Mutation in one of three RAS genes (i.e., HRAS, KRAS, and NRAS) leading to constitutive activation of RAS signaling pathways is considered a key oncogenic event in human carcinogenesis. Whether activated RAS isoforms possess different oncogenic potentials remains an unresolved question. Here, we compared oncogenic properties among RAS isoforms using liver-specific transgenesis in mice. Hydrodynamic transfection was performed using transposons expressing short hairpin RNA downregulating p53 and an activated RAS isoform, and livers were harvested at 23 days after gene delivery.
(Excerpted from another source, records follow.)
Lemma wp_kill_line L pr u fuel : ∀ p e k E Q, typing L pr u (p, e) k → (length e ≤ fuel)%nat →
  (∀ k', typing L pr u (p, []) k' → Q tt k') → wp (kill_line fuel) E Q k.
Proof.
  induction fuel as [|fuel IH]; intros p e k E Q Ht Hf HQ; cbn [kill_line].
  - destruct e; [|cbn in Hf; lia]. wp_steps. by apply HQ.
  - wp_steps. apply wp_getcons. pose proof (typing_edit_empty _ _ _ _ _ _ Ht) as Hem. rewrite Hem.
    case_bool_decide as Hn; cbn [negb andb]; [subst e; wp_steps; by apply HQ|].
    apply Z.eqb_neq in Hem. pose proof (last_typed _ (ty_wf _ _ _ _ _ Ht) Hem) as Hlast.
    destruct (Z.eqb_spec (nth (Z.to_nat (u32 (in_e (k_cons k) - 1) mod INPUT_BUF)) (in_buf (k_cons k)) 0) 10) as [Heq|].
    { rewrite Heq in Hlast. by destruct (iw_line _ (ty_wf _ _ _ _ _ Ht)). }
    cbn [negb]. wp_step. unfold updcons. wp_step. wp_step.
    eapply wp_consputc_typing; [by apply typing_erase|]. intros k' Hk'. eapply IH; [done| |done].
    rewrite removelast_firstn_len, length_take. destruct e; [done|cbn in *; lia].
Qed.

Lemma typing_length L pr u p e k : typing L pr u (p, e) k →
  u32 (in_e (k_cons k) - in_r (k_cons k)) = Z.of_nat (length p + length e).
Proof.
  intros [Hm Hw _ _ _ _ Hr He]. cbn in *. subst p e. rewrite <-length_typed, typed_split, length_app. done.
Qed.

(** The default case of the [switch]. *)
Lemma wp_type_char L pr u p e c k E Q : typing L pr u (p, e) k → L_ptable ∉ L → Z.of_nat (length p + length e) < INPUT_BUF →
  (∀ k', typing L pr u (if (c =? 10) || (c =? 4) || (Z.of_nat (length p + length (e ++ [c])) =? INPUT_BUF)
     then (p ++ e ++ [c], []) else (p, e ++ [c])) k' → Q tt k') →
  wp (updcons (type_char c);; consputc c;; x ← getcons;
      when ((c =? 10) || (c =? 4) || (in_e x =? u32 (in_r x + INPUT_BUF))) (
        updcons (λ x, set_in_w (in_e x) x);; wakeup ChInput)) E Q k.
Proof.
  intros Ht HL Hlt HQ. pose proof (typing_length _ _ _ _ _ _ Ht) as Hlen. destruct Ht as [Hm Hw Hup Hnp Hu Hui Hr He].
  cbn in Hr, He. unfold updcons. wp_steps. eapply (outputs_consputc []); [exact Hm|by intros lk ?%not_elem_of_nil|done|].
  intros k1 (Hm1 & Hs & m1 & x1 & ->). cbn [k_cons set_mach set_cons] in Hs. wp_steps. apply wp_getcons. cbn [k_cons set_mach set_cons].
  assert (0 ≤ in_e x1 < 2 ^ 32) by (rewrite (sc_e _ _ Hs); by apply Z.mod_pos_bound). rewrite u32_full_dist by done.
  rewrite (sc_e _ _ Hs), (sc_r _ _ Hs). change (in_r (type_char c (k_cons k))) with (in_r (k_cons k)).
  destruct (typed_type_char c (k_cons k)) as [Hlen' _]; [done|lia|]. rewrite Hlen', Hlen.
  replace (Z.of_nat (length p + length e) + 1) with (Z.of_nat (length p + length (e ++ [c]))) by (rewrite length_app; cbn; lia).
  destruct ((c =? 10) || (c =? 4) || _) eqn:Hcommit; cbn [when].
  - wp_steps. destruct (commit_line c _ _ Hw ltac:(lia) Hs) as (Hw2 & Hr2 & He2).
    eapply wp_wakeup; [exact Hm1|done|]. intros m2 Hm2. apply HQ. destruct Hs.
    split; cbn in *; [done|done|congruence|by rewrite length_fmap|congruence..].
  - wp_steps. apply HQ. destruct (type_char_edit c (k_cons k)) as (Hw2 & Hr2 & He2); [done|lia| |].
    { intros ->. done. }
    destruct (same_cons_input _ _ Hs Hw2) as (? & Hr3 & He3). destruct Hs. split; cbn in *; congruence.
Qed.

Lemma wp_console_char L pr u pe c k E Q : typing L pr u pe k → L_ptable ∉ L → L_cons ∉ L →
  (∀ k', typing L pr u (line_step pe c) k' → Q tt k') → wp (console_char saved_ebp c) E Q k.
Proof.
  intros Ht HL HL2 HQ. destruct pe as [p e]. unfold console_char, line_step in *. wp_steps. apply wp_getcons.
  pose proof (typing_edit_empty _ _ _ _ _ _ Ht) as Hem. pose proof (typing_length _ _ _ _ _ _ Ht) as Hlen.
  destruct (Z.eqb_spec c 26) as [->|H26]; cbn [Z.eqb Pos.eqb orb] in *.
  { unfold updcons. wp_steps. apply HQ. rewrite <-(set_mach_id (set_cons _ k)). eapply typing_cons; [done|apply Ht|done..|apply Ht]. }
  destruct (Z.eqb_spec c 16) as [->|H16]; cbn [Z.eqb Pos.eqb orb] in *; [by eapply wp_procdump|].
  destruct (Z.eqb_spec c 21) as [->|H21].
  { eapply wp_kill_line; [done| |done]. rewrite <-length_edit by apply Ht. rewrite (ty_edit _ _ _ _ _ Ht). cbn. lia. }
  destruct ((c =? 8) || (c =? 127)).
  { rewrite Hem. case_bool_decide as Hn; cbn [negb when]; [wp_steps; apply HQ; by subst e|].
    apply Z.eqb_neq in Hem. by eapply wp_erase. }
  rewrite Hlen. destruct (c =? 0); cbn [negb andb orb when] in *; [wp_steps; by apply HQ|].
  pose proof (iw_len _ (ty_wf _ _ _ _ _ Ht)) as Hmax. rewrite Hlen in Hmax.
  destruct (Z.ltb_spec (Z.of_nat (length p + length e)) INPUT_BUF) as [Hlt|Hge]; cbn [when].
  - rewrite (proj2 (Z.eqb_neq (Z.of_nat (length p + length e)) _)) in HQ by lia. by eapply wp_type_char.
  - rewrite (proj2 (Z.eqb_eq (Z.of_nat (length p + length e)) _)) in HQ by lia. wp_steps. by apply HQ.
Qed.

Lemma wp_uartgetc L pr u pe k E Q : typing L pr u pe k →
  match u with [] => Q (-1) k | c :: u => ∀ k', typing L pr u pe k' → Q c k' end → wp uartgetc E Q k.
Proof.
  intros Ht HQ. unfold uartgetc, updcons. wp_steps. apply wp_getcons. rewrite (ty_uart _ _ _ _ _ Ht), (ty_in _ _ _ _ _ Ht).
  cbn [negb]. destruct u as [|c u]; wp_steps; [done|]. apply HQ. rewrite <-(set_mach_id (set_cons _ k)).
  eapply typing_cons; [done|apply Ht|done..].
Qed.

Lemma wp_console_loop L pr u : ∀ pe k E Q fuel, typing L pr u pe k → L_ptable ∉ L → L_cons ∉ L → Forall is_byte u →
  (length u < fuel)%nat → (∀ k', typing L pr [] (foldl line_step pe u) k' → Q tt k') →
  wp (console_loop saved_ebp uartgetc fuel) E Q k.
Proof.
  induction u as [|c u IH]; intros pe k E Q [|fuel] Ht HL HL2 Hb Hf HQ; cbn [length] in *; try lia; cbn [console_loop].
  - wp_step. eapply wp_uartgetc; [done|]. cbn. wp_steps. by apply HQ.
  - apply Forall_cons in Hb as [Hc Hb]. wp_step. eapply wp_uartgetc; [done|]. intros k0 Hk0.
    rewrite (proj2 (Z.leb_le 0 c)) by apply Hc. wp_steps. eapply (wp_console_char L pr u pe); [done..|].
    intros k1 Hk1. by eapply IH; [..|lia|].
Qed.
End runs.

(** ** Properties *)

(** C22: [uartintr] is a line editor over the characters that arrived: each of
    them acts as [line_step] says.  An ordinary character extends the current
    line, a carriage return counts as a newline, backspace and control-U
    remove the last character or the line, a newline, a control-D or the
    128th character makes the line readable, and characters that do not fit
    are dropped.  This holds whatever the values of the three wrapping
    indices; the interrupt returns with all input consumed and its locks
    free. *)
Theorem console_edits (saved_ebp : nat → Z) (pr : option nat) (k : kernel)
  (Hm : at_mach [] pr (k_mach k)) (Hw : input_wf (k_cons k)) (Hup : panicked (k_cons k) = false)
  (Hn : length (pt_proc (k_pt k)) = Z.to_nat NPROC) (Hu : uart (k_cons k) = true)
  (Hb : Forall is_byte (uart_in (k_cons k))) :
  ∃ k', uartintr saved_ebp k = Ok tt k' ∧ at_mach [] pr (k_mach k') ∧ uart_in (k_cons k') = [] ∧
    input_wf (k_cons k') ∧
    (ready_lines (k_cons k'), edit_line (k_cons k')) =
      foldl line_step (ready_lines (k_cons k), edit_line (k_cons k)) (uart_in (k_cons k)).
Proof.
  set (pe := (ready_lines (k_cons k), edit_line (k_cons k))). set (u := uart_in (k_cons k)) in *.
  destruct (wp_ok (uartintr saved_ebp) (λ _ k', typing [] pr [] (foldl line_step pe u) k') k) as ([] & k' & Hr & Ht').
  - unfold uartintr, consoleintr. wp_steps. apply wp_getcons. wp_steps. eapply wp_acquire; [done|nolock|].
    intros m1 Hm1. wp_steps. eapply (wp_console_loop saved_ebp [L_input] pr u pe); [by split|nolock|nolock|done|apply Nat.lt_succ_diag_r|].
    intros k1 Hk1. eapply wp_release; [apply Hk1|]. intros m2 Hm2. destruct Hk1. by split.
  - exists k'. destruct Ht'. split_and!; [done..|]. by rewrite ty_ready0, ty_edit0, <-surjective_pairing.
Qed.

(** "ls", a typing error erased, and a carriage return, the indices near
    their wrap-around. *)
Definition demo_typing : kernel :=
  set_cons (set_uart_in (str "lx" ++ [127] ++ str "s" ++ [13])
    (set_in_r (2 ^ 32 - 1) (set_in_w (2 ^ 32 - 1) (set_in_e (2 ^ 32 - 1) (k_cons (kernel0 ∅)))))) (kernel0 ∅).

Lemma console_edits_witness :
  ∃ k', uartintr (λ _, 0) demo_typing = Ok tt k' ∧ ready_lines (k_cons k') = str "ls" ++ [10].
Proof.
  destruct (console_edits (λ _, 0) (Some 0%nat) demo_typing) as (k' & Hr & _ & _ & _ & Hpe).
  - apply kernel0_at_mach.
  - split; [reflexivity|cbn; lia|cbn; lia|cbn; lia|reflexivity || (cbn; lia)|vm_compute; discriminate|].
    change (edit_line (k_cons demo_typing)) with (@nil Z). apply not_elem_of_nil.
  - reflexivity.
  - reflexivity.
  - reflexivity.
  - apply (bool_decide_unpack _). vm_compute. reflexivity.
  - exists k'. split; [exact Hr|]. apply (f_equal fst) in Hpe. cbn [fst] in Hpe. rewrite Hpe. vm_compute. reflexivity.
Defined.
No differences were found in the hepatocarcinogenic potential among RAS isoforms, as determined by both gross examination of livers and liver weight per body weight ratio (LW/BW) of mice expressing HRAS(Q61L), KRAS4B(G12V) and NRAS(Q61K). However, the tumorigenic potential differed significantly between KRAS splicing variants. The LW/BW ratio in KRAS4A(G12V) mice was significantly lower than in KRAS4B(G12V) mice (p < 0.001), and KRAS4A(G12V) mice lived significantly longer than KRRAS4B(G12V) mice (p < 0.0001). Notably, tumors from KRAS4A(G12V) mice displayed higher expression of the p16(INK4A) tumor suppressor when compared with KRAS4B(G12V) tumors. Forced overexpression of p16(INK4A) significantly reduced tumor growth in KRAS4B(G12V) mice, suggesting that upregulation of p16(INK4A) by KRAS4A(G12V) presumably delays tumor development driven by the latter oncogene.